In terms of hardware, HTC has only recently started adding standard, 3.5mm headphone ports to their phones, but the HTC Touch Pro 2 uses an all-in-one miniUSB, headphone and charging port. The phone ships with a pair of mediocre earbuds, but no adapter, though these are readily available elsewhere. The phone also doesn't come with much onboard storage, only a few hundred megabytes, so you'll want to invest in a large microSD card for music, videos and pictures, and the Touch Pro 2 can handle cards up to 16GB. The speaker on the HTC Touch Pro 2 worked very well for music, just as it did for calling. Music came through sounding clean and clear, though of course it lacked requisite bass.

Web browsing – Very Good

The HTC Touch Pro 2 ships with Opera Mobile for Web browsing, and this is a great choice, much better than the standard Internet Explorer. Even over a slower EDGE connection, Web browsing was fast and page layout was mostly flawless. The zoom bar just below the screen was very useful and provided smooth zooming to read text up close. We wish that Opera Mobile let us open more than 3 tabs at once, but this didn't cause much trouble. We were happy enough with fast page rendering and near-perfect layout on all the pages we tried, especially our own homepage. The HTC Touch Pro 2 doesn't use Flash Lite, which is especially disappointing since we've seen much more basic, cheaper phones from HTC, like the HTC Ozone on Verizon Wireless, that do use the streaming multimedia technology.
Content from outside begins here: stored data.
(** * GX2 command-buffer pool (libdecaf, [gx2_cbpool.cpp])

    A shallow embedding of the command-buffer pool of decaf-emu's GX2
    module: the ring of 32-bit words behind [allocateFromPool],
    [returnToPool] and [freeToPool], the descriptor free list, the lease
    manager and the per-core active buffer, followed by the properties
    established about them.

    Conventions.
    - A [uint32_t *] is a [Z] counting 32-bit words (so [p + n] is the C
      pointer sum); [nullptr] is [0].  Pointer arithmetic is exact: the
      pool is a valid object, so sums and differences of its pointers
      do not overflow.
    - A [uint32_t] is a [Z]; every place where the C code truncates to 32
      bits is written [u32].
    - [decaf_check] and [decaf_abort] end the process; a function that
      may reach one returns [None] (or [Aborted]) there. *)

From Stdlib Require Import ZArith Lia Bool String.
From stdpp Require Import base option list gmap.
From Equations Require Import Equations.

Local Open Scope Z_scope.

(** ** Machine words *)

Definition u32 (z : Z) : Z := z mod 2 ^ 32.

Definition nullptr : Z := 0.
(** C3, what the code does: once the channel is closed, every iteration of
    the goroutine's loop empties the registry, calling no handler, and the
    goroutine is in the loop still: [break] leaves the [select] only, so
    [monitor] does not return, however often it is polled. *)
Theorem closed_channel_loop_goes_on (u : Udev) (env : Serial)
    (recv : option Device) (recvs : list (option Device)) (w : World) :
  let w0 := on_mgr (set_stopMonitor chan_closed) w in
  let after := monitor_run u env (recv :: recvs) looping w0 in
  after.1 = looping
  ∧ after.1 ≠ returned
  ∧ devices (mgr after.2) = ∅
  ∧ trace after.2 = trace w.
Proof.
  intros w0 after. subst after.
  rewrite (closed_channel_run u env (recv :: recvs) w0) by reflexivity.
  cbn. repeat split. discriminate.
Qed.

(** ** Which handler is called *)

Lemma record_at_store key d w : record_at key (store key d w) = d.
Proof. unfold record_at; cbn. now rewrite lookup_insert_eq. Qed.

(** On the tty / endpoint "03" branch the add handler is called unless the
    action is the string "update"; the record passed is the one stored. *)
Lemma tty03_handler_choice (env : Serial) (dev : Device) (usb : UsbDevice)
    (w : World) :
  Action dev ≠ "remove" -> Subsystem dev = "tty" -> EPnum dev = "03" ->
  usb_parent dev = Some usb ->
  matches usb (filters (mgr w)) = 1%nat ->
  let w' := readDevice env dev w in
  fires (trace w') =
    fires (trace w) ++
      [(if decide (Action dev ≠ "update") then add else update,
        record_at (usb_DevNode usb) w')].
Proof.
  intros Ha Hs He Hp Hm w'. subst w'.
  rewrite (readDevice_leaf env dev usb) by auto.
  rewrite Hm. cbn [Nat.iter nat_rect].
  destruct (getImei (env (DevNode dev) (opened w))) as [imei [err|]] eqn:Hi.
  - rewrite (on_match_tty_failed env dev _ w imei err Hs He Hi).
    rewrite record_at_store.
    destruct (decide (Action dev ≠ "update")), (decide (Action dev = "add"));
      cbn; rewrite !fires_app; cbn; now rewrite ?app_nil_r.
  - rewrite (on_match_tty_ok env dev _ w imei Hs He Hi).
    rewrite record_at_store.
    destruct (decide (Action dev ≠ "update")), (decide (Action dev = "add"));
      cbn; rewrite !fires_app; cbn; now rewrite ?app_nil_r.
Qed.
Lemma tolerance_value :
  finite 1e-6%float /\ pow2 (-20) <= valueOf 1e-6%float <= 1.
Proof.
  assert (E : Prim2SF 1e-6%float = S754_finite false 4722366482869645 (-72))
    by (vm_compute; reflexivity).
  unfold finite, valueOf. rewrite E. split; [reflexivity|].
  rewrite SF2R_finite, Rmult_1_l.
  pose proof (pow2_pos (-72)) as P.
  assert (H20 : pow2 (-20) = 4503599627370496 * pow2 (-72)).
  { change 4503599627370496 with (IZR (2 ^ 52)).
    rewrite <- (@pow2_IZR 52) by lia. rewrite <- pow2_add. reflexivity. }
  assert (H1 : 1 = 4722366482869645213696 * pow2 (-72)).
  { change 4722366482869645213696 with (IZR (2 ^ 72)).
    rewrite Rmult_comm. symmetry. apply (@pow2_inverse 72). lia. }
  split; [rewrite H20|rewrite H1]; apply Rmult_le_compat_r; lra.
Qed.

Lemma pow2_opp (n : Z) : (0 <= n)%Z -> pow2 (- n) = / IZR (2 ^ n).
Proof.
  intros H. assert (0 < IZR (2 ^ n)).
  { apply IZR_lt. apply Z.pow_pos_nonneg; lia. }
  apply Rmult_eq_reg_r with (IZR (2 ^ n)); [|lra].
  rewrite (pow2_inverse H). field. lra.
Qed.

(** The value of an approximation, to one part in 1024. *)
Lemma near_tight (k P z : R) :
  0 <= z -> Rabs (P - z) <= k * pow2 (-52) * z -> 0 <= k <= 1099511627776 ->
  (1 - / 1024) * z <= P <= (1 + / 1024) * z.
Proof.
  intros Hz H Hk. pose proof ulp_value as U. pose proof (pow2_pos (-52)) as P52.
  assert (Ht : 0 <= k * pow2 (-52) <= / 1024) by (split; nra).
  apply Rabs_bounds in H.
  assert (k * pow2 (-52) * z <= / 1024 * z) by nra.
  lra.
Qed.

Lemma approximates_tight (k : R) (a : number) (x : R) :
  approximates k a x -> 0 <= k <= 1099511627776 ->
  (1 - / 1024) * x <= valueOf a <= (1 + / 1024) * x.
Proof.
  intros [F [Hx H]] Hk. exact (@near_tight _ _ _ Hx H Hk).
Qed.

(** *** The hypotheses, on the reals *)

Lemma inUnitInterval_value (v : number) :
  inUnitInterval v = true -> finite v /\ 0 <= valueOf v <= 1.
Proof.
  unfold inUnitInterval, le. intros H. apply andb_true_iff in H.
  destruct H as [H0 H1].
  destruct zero_value as [F0 V0]. destruct one_value as [F1 V1].
  assert (F : finite v) by exact (@finite_between _ _ _ F0 F1 H0 H1).
  split; [exact F|].
  apply (le_value F0 F) in H0. apply (le_value F F1) in H1. lra.
Qed.

Lemma awayFromUnderflow_value (v : number) :
  finite v -> 0 <= valueOf v <= 1 -> awayFromUnderflow v = true ->
  sized (-300) 0 (valueOf v).
Proof.
  unfold awayFromUnderflow, le. intros F Hv H. apply orb_true_iff in H.
  destruct zero_value as [F0 V0].
  destruct (@power_of_two_value 0x1p-300%float (-352) eq_refl) as [Fp Vp].
  destruct H as [H|H].
  - apply (eqb_value F F0) in H. left. lra.
  - apply (le_value Fp F) in H. right. rewrite Vp in H.
    change (-352 + 52)%Z with (-300)%Z in H. change (pow2 0) with 1. lra.
Qed.
(** * jenkinsTF: the mock OAuth2 server and the smart-home bridge of [app.py]

    A shallow embedding of the request handlers of [src/app.py] and the
    properties of its grant state machine, intent dispatcher and trigger
    debouncer.

    Modelling conventions.
    - The module-level dictionaries of the program ([access_tokens],
      [refresh_tokens], [auth_codes], [device_states]) and the global
      [last_trigger_time] are the fields of one [state] record that every
      handler threads through.
    - [request.form.get(k)] and [request.args.get(k)] return [None] for a
      field that was not sent: such fields are [option string].
    - The results of [secrets.token_urlsafe], [time.time] and
      [requests.post] are not computed by the program: a handler takes them
      as arguments, in the order in which it consumes them.
    - [time.time()] is a float; timestamps are exact rationals here, so the
      rounding of the subtraction in the cooldown test is not modelled.
    - The JSON body of [/smarthome] is typed: keys the handler indexes with
      [[...]] are record fields, the key it reads with [.get] is looked up
      in a dictionary. *)

From Stdlib Require Import Ascii QArith Lqa.
From stdpp Require Import gmap strings list fin_maps.

Local Open Scope string_scope.

(** ** Python dictionaries *)

(** [d.get(k)] for a key that may be [None]: no dictionary of the program
    has [None] among its keys. *)
Definition py_get {V : Type} (d : gmap string V) (k : option string) : option V :=
  match k with
  | Some k' => d !! k'
  | None => None
  end.
(** * Raw input for Windows: device catalog, name tables and event decoding

    A shallow embedding of [winrawin/_win_raw_input.py] and
    [winrawin/_api.py].  Python values are represented as follows:
    - [int] and every ctypes integer field read back as an [int]: [Z];
    - [str]: the list of its Unicode code points, [list Z];
    - [dict]: [gmap]; a dict display keeps the last binding of a repeated key;
    - [Optional[T]]: [option T];
    - raising an exception: the [Raise] outcome of the monad [M] below.  *)

From stdpp Require Import gmap strings list fin_maps pretty.
From Stdlib Require Import ZArith Lia.

Open Scope Z_scope.

(** ** Python strings and dictionaries *)

Module Py.

(** A [str] is the sequence of its code points. *)
Abbreviation str := (list Z).

(** The [str] written by an ASCII literal. *)
Fixpoint u (s : string) : str :=
  match s with
  | EmptyString => []
  | String a s' => Z.of_N (Ascii.N_of_ascii a) :: u s'
  end.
As a consolation, the Touch Pro 2 does come with a dedicated YouTube viewer, so at least we could get some of our streaming video needs satisfied.

Camera - Good

The camera on the HTC Touch Pro 2 was pretty good, with a nice feature set, but it didn't live up to the high standard set by the 5-megapixel shooter on the HTC Touch Diamond 2. The HTC Touch Pro 2 does get the touch focus feature that we're seeing on many touchscreen cameraphones these days, including the iPhone 3GS, and it's a great, useful feature that helped us create some interesting shots with a nice depth of field perspective. The Touch Pro 2 doesn't adjust light balance based on the focal point, though, so some of our backlit shots still came out too dark. Self portraits were difficult to shoot with the HTC Touch Pro 2. The phone doesn't have a shutter button, so you have to ready your finger over the screen before a shot, then hope for the best. Also, without a mirror or backwards screen, we had trouble centering ourselves in the frame. The phone is also capable of VGA video recording, and our videos also looked pretty good. Certainly not as good as a dedicated camcorder with real lens stabilizers, but better than most cameraphones we see. Check out our image samples below.

  • Light Cycle close up


  • Center Focus shot


  • Touch Focus shot, off center


  • Fireworks


  • Self Portrait


  • GPS - Good

    For location-based services, the HTC Touch Pro 2 only ships with Google Maps. It's a nice version of the popular mapping software, but it doesn't take the place of a dedicated, turn-by-turn navigation app. The Touch Pro 2 also comes with QuickGPS, a program that pre-loads satellite data for a quick GPS fix. In our tests, the HTC Touch Pro 2 found us quickly, and Google Maps did a nice job reporting our position and loading new maps as we searched the grid, even over the slower EDGE connection. There are third-party GPS apps available for Windows Mobile, but we wish the Touch Pro 2 came with some other options on board.